• _Task directions_
Check each line of the entries below for the word "fails", and copy out the ones that have it.
────────
(* ===== verification/Pthreads.v ===== *)
(** * Threads and locks of the game (libc-shim)

    The functions of [pthreads.cpp] (pthreads.h, meta.h): the game's mutexes, condition variables
    and read-write locks hold a pointer to an object of the host, which is made on first use
    when the game initialized them statically.  What the host's library does with its objects is
    a parameter.  The layout is that of 64-bit builds. *)

From S2P Require Import Prelude Network.
From Stdlib Require Import ZArith Lia Relations.
From stdpp Require Import base gmap strings numbers list.

Open Scope Z_scope.

Module Pthreads.

(** ** Attributes *)
Definition EINVAL : Z := 22.
Record pthread_attr_t := mkAttr { detached : bool; user_stack : bool; stack_base : Z; stack_size : Z; guard_size : Z; sched_policy : Z; sched_priority : Z }.
Definition pthread_attr_init : pthread_attr_t := mkAttr false false 0 0 0 0 0.
Definition pthread_attr_setdetachstate (value : Z) (a : pthread_attr_t) : pthread_attr_t * Z :=
  if decide (value <> 0 /\ value <> 1) then (a, EINVAL)
  else (mkAttr (bool_decide (value = 1)) (user_stack a) (stack_base a) (stack_size a) (guard_size a) (sched_policy a) (sched_priority a), 0).
Definition pthread_attr_getdetachstate (a : pthread_attr_t) : Z := if detached a then 1 else 0.
Definition pthread_attr_setschedparam (value : Z) (a : pthread_attr_t) : pthread_attr_t :=
  mkAttr (detached a) (user_stack a) (stack_base a) (stack_size a) (guard_size a) (sched_policy a) value.
(** A size below the host's minimum is ignored. *)
Definition pthread_attr_setstacksize (PTHREAD_STACK_MIN value : Z) (a : pthread_attr_t) : pthread_attr_t :=
  if decide (value < PTHREAD_STACK_MIN) then a
  else mkAttr (detached a) (user_stack a) (stack_base a) value (guard_size a) (sched_policy a) (sched_priority a).
(** The calls on a new attribute of the host. *)
Inductive attr_call := SetDetachState (detached : bool) | SetStackSize (n : Z) | SetPriority (n : Z).
Definition host_pthread_attr (a : option pthread_attr_t) : list attr_call :=
  match a with
  | None => []
  | Some a => [SetDetachState (detached a)] ++ (if decide (stack_size a = 0) then [] else [SetStackSize (stack_size a)]) ++
              (if decide (sched_priority a = 0) then [] else [SetPriority (sched_priority a)])
  end.

(** The type of a mutex and the clock of a condition variable. *)
Definition pthread_mutexattr_init : Z := 0.
Definition pthread_mutexattr_settype (type old : Z) : Z * Z := if decide (type < 0 \/ 2 < type) then (old, EINVAL) else (type, 0).
Record pthread_condattr_t := mkCondAttr { shared : bool; clock : Z }.
Definition pthread_condattr_init : pthread_condattr_t := mkCondAttr false 1.
Definition pthread_condattr_setclock (value : Z) (a : pthread_condattr_t) : pthread_condattr_t * Z :=
  if decide (value <> 1 /\ value <> 0) then (a, EINVAL) else (mkCondAttr (shared a) value, 0).

(** ** Objects of the host behind objects of the game *)

(** [ptr] is the pointer [wrapped]; only a mutex uses [init_value]. *)
Record wrapper := mkWrapper { init_value : Z; ptr : option nat }.
Record memory (M : Type) := mkMemory { objects : gmap nat wrapper; heap : gmap nat M }.
Arguments mkMemory {M}. Arguments objects {M}. Arguments heap {M}.

Section Wrapped.
Context {M : Type}.
Definition set_ptr (a : nat) (p : nat) (s : memory M) : memory M :=
  mkMemory (alter (fun w => mkWrapper (init_value w) (Some p)) a (objects s)) (heap s).
(** The pointer is written before the host constructs the object; it stays when that fails. *)
Definition make_c_wrapped (constructor : Z * M) (a : nat) (s : memory M) : memory M * Z :=
  let p := fresh (dom (heap s)) in
  let s := set_ptr a p s in
  let '(ret, obj) := constructor in
  (if decide (ret = 0) then mkMemory (objects s) (<[p := obj]> (heap s)) else s, ret).
(** The object is deleted whatever the destructor says, and the pointer stays. *)
Definition destroy_c_wrapped (destructor : M -> Z) (p : nat) (s : memory M) : outcome exn (memory M * Z) :=
  match heap s !! p with
  | Some obj => Ret (mkMemory (objects s) (delete p (heap s)), destructor obj)
  | None => Undef
  end.
Definition on_object (f : M -> outcome exn (M * Z)) (p : nat) (s : memory M) : outcome exn (memory M * Z) :=
  match heap s !! p with
  | Some obj => '(obj, ret) ← f obj; Ret (mkMemory (objects s) (<[p := obj]> (heap s)), ret)
  | None => Undef
  end.
End Wrapped.

Section Shim.
(** The host: how it numbers errors, its types of mutexes, its constructors and destructors, and
    what an operation does to an object; an operation that blocks for ever is [Diverge]. *)
Context (linux : bool) (H : Z -> Z) (MUTEX_NORMAL MUTEX_RECURSIVE MUTEX_ERRORCHECK : Z).
Context {M C R : Type} (mutex_init : option Z -> Z * M) (mutex_destroy : M -> Z).
Context (cond_init : option Z -> Z * C) (cond_destroy : C -> Z) (rwlock_init : Z * R) (rwlock_destroy : R -> Z).
Definition tr : Z -> Z := Network.translate_errno_from_host linux H.

Definition to_host_mutex_type : Z -> outcome exn Z :=
  Network.switch [(0, MUTEX_NORMAL); (1, MUTEX_RECURSIVE); (2, MUTEX_ERRORCHECK)] "Invalid mutex type".
(** [attr] is a null pointer or the type in the attribute. *)
Definition pthread_mutex_init (a : nat) (attr : option Z) (s : memory M) : outcome exn (memory M * Z) :=
  hattr ← match attr with None => Ret None | Some t => t ← to_host_mutex_type t; Ret (Some t) end;
  let '(s, ret) := make_c_wrapped (mutex_init hattr) a s in Ret (s, tr ret).
Definition recursive_mutex_init_value : Z := 16384.
Definition errorcheck_mutex_init_value : Z := 32768.
Definition static_type (init_value : Z) : Z :=
  if decide (init_value = recursive_mutex_init_value) then 1 else if decide (init_value = errorcheck_mutex_init_value) then 2 else pthread_mutexattr_init.
Definition mutex_static_initializer (a : nat) (s : memory M) : outcome exn (memory M) :=
  match objects s !! a with
  | None => Undef
  | Some w =>
      match ptr w with
      | Some _ => Ret s
      | None =>
          '(s, ret) ← pthread_mutex_init a (Some (static_type (init_value w))) s;
          if decide (ret <> 0) then Throw (runtime_error "Failed to init mutex") else Ret s
      end
  end.
Definition mutex_to_host (a : nat) (s : memory M) : outcome exn (memory M * nat) :=
  s ← match objects s !! a with
      | Some (mkWrapper _ None) => mutex_static_initializer a s
      | _ => Ret s
      end;
  match objects s !! a with Some (mkWrapper _ (Some p)) => Ret (s, p) | _ => Undef end.
(** [pthread_mutex_lock], [pthread_mutex_unlock] and [pthread_mutex_trylock] differ in what the host does. *)
Definition mutex_operation (f : M -> outcome exn (M * Z)) (a : nat) (s : memory M) : outcome exn (memory M * Z) :=
  '(s, p) ← mutex_to_host a s; '(s, ret) ← on_object f p s; Ret (s, tr ret).
Definition pthread_mutex_destroy (a : nat) (s : memory M) : outcome exn (memory M * Z) :=
  match objects s !! a with
  | None => Undef
  | Some w =>
      match ptr w with
      | None => Ret (s, 0)
      | Some p => '(s, ret) ← destroy_c_wrapped mutex_destroy p s; Ret (s, tr ret)
      end
  end.

(** Threads: [host_create] is the host's call; scheduling, where [get] is what the host reports. *)
Definition pthread_create (host_create : list attr_call -> Z) (a : option pthread_attr_t) : Z := tr (host_create (host_pthread_attr a)).
Definition to_host_sched_policy (SCHED_OTHER type : Z) : outcome exn Z := Network.switch [(0, SCHED_OTHER)] "Invalid sched policy" type.
Definition from_host_sched_policy (SCHED_OTHER type : Z) : Z := if decide (type = SCHED_OTHER) then 0 else -1.
Definition pthread_setschedparam (SCHED_OTHER : Z) (get : Z * Z) (set : Z -> Z -> Z) (policy priority : Z) : outcome exn Z :=
  let '(ret, hpolicy) := get in
  if decide (ret <> 0) then Ret (tr ret)
  else hpolicy ← if decide (policy = -1) then Ret hpolicy else to_host_sched_policy SCHED_OTHER policy;
       Ret (tr (set hpolicy priority)).
Definition pthread_getschedparam (SCHED_OTHER : Z) (get : Z * Z * Z) : Z * option (Z * Z) :=
  let '(ret, hpolicy, priority) := get in
  if decide (ret <> 0) then (tr ret, None) else (0, Some (from_host_sched_policy SCHED_OTHER hpolicy, priority)).
(** The key of the host is read although the host did not write it when it fails. *)
Definition pthread_key_create (ret : Z) (host_key : option Z) : outcome exn (Z * Z) :=
  match host_key with
  | None => Undef
  | Some k => if decide (2 ^ 31 - 1 < k) then Throw (runtime_error "Unsupported host pthread key implementation") else Ret (k, tr ret)
  end.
────────
• _Result for this exercise_
(** The pointer is written before the host constructs the object; it stays when that fails. *)
(** The key of the host is read although the host did not write it when it fails. *)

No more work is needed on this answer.